◆ EXERCISE ◆
Work out the number of lines below containing the word "subst" and give nothing besides it.

Segment Open

(** C8: when the create call is answered 200 but the body is not JSON or
    lacks one of id, device_type, location and status,
    [register_terminal_reader] returns [None] although the request reached
    the service, which has made of it what it makes of a create request;
    the run ends on the failure line. *)
Theorem unusable_success_body_reports_failure (s : state World) (r : response) :
  key <> PLACEHOLDER_KEY ->
  location_found (answer serve (world s) (location_request key)) = true ->
  let w2 := after serve (after serve (world s) (location_request key)) (list_request key) in
  answer serve w2 (create_request key) = Responds r ->
  status_code r = 200%Z ->
  (parsed r = None \/ exists k, In k reader_fields /\ body_field k (parsed r) = None) ->
  (forall s2, world s2 = w2 ->
     snd (register_terminal_reader serve key s2) = Ret PyNone
     /\ calls (fst (register_terminal_reader serve key s2)) = calls s2 ++ [create_request key]
     /\ world (fst (register_terminal_reader serve key s2)) = after serve w2 (create_request key))
  /\ world (run serve key s) = after serve w2 (create_request key)
  /\ exists out,
       stdout (run serve key s) = stdout s ++ out
       /\ last out [] = failure_line.
Proof.
  intros Hkey Hloc w2 Ho Hst Hbad.
  pose proof (missing_field_not_created r Hbad) as Hnot. rewrite <- Ho in Hnot.
  split; [|split].
  - intros s2 Hs2.
    destruct (register_calls s2) as [Hc Hw]. rewrite Hs2 in Hw.
    split; [|auto].
    destruct (register_terminal_reader_spec s2) as (s' & v & new & -> & _ & _ & _ & _ & Hv).
    rewrite Hs2, Hnot in Hv. subst v. reflexivity.
  - unfold run.
    destruct (main_completes s Hkey Hloc) as (s' & pre & v & new & -> & Hw & _). exact Hw.
  - unfold run.
    destruct (main_completes s Hkey Hloc)
      as (s' & pre & v & new & -> & _ & _ & Hout & _ & _ & Hv).
    fold w2 in Hv. rewrite Hnot in Hv. subst v.
    exists (pre ++ register_banner ++ new ++ epilogue PyNone).
    cbn [fst]. split; [exact Hout|].
    change (epilogue PyNone) with [failure_line].
    rewrite !app_assoc. apply last_last.
Qed.

(** C9: when the location lookup is answered 200 but the body lacks
    display_name, address.line1 or address.city, [verify_location] returns
    [None] and the run exits with status 1 after that one request. *)
Theorem incomplete_location_aborts_workflow (s : state World) (r : response) :
  key <> PLACEHOLDER_KEY ->
  answer serve (world s) (location_request key) = Responds r ->
  status_code r = 200%Z ->
  (body_field "display_name" (parsed r) = None
   \/ address_field "line1" (parsed r) = None
   \/ address_field "city" (parsed r) = None) ->
  snd (verify_location serve key s) = Ret PyNone
  /\ exit_code serve key s = 1%Z
  /\ calls (run serve key s) = calls s ++ [location_request key].
Proof.
  intros Hkey Ho Hst Hbad.
  pose proof (missing_field_not_found r Hbad) as Hnot. rewrite <- Ho in Hnot.
  destruct (main_aborts_status s Hkey Hnot) as (Hexit & Hcalls & _).
  auto using verify_location_absent.
Qed.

Segment Closed

◆ PROBLEM SOLUTION ◆
2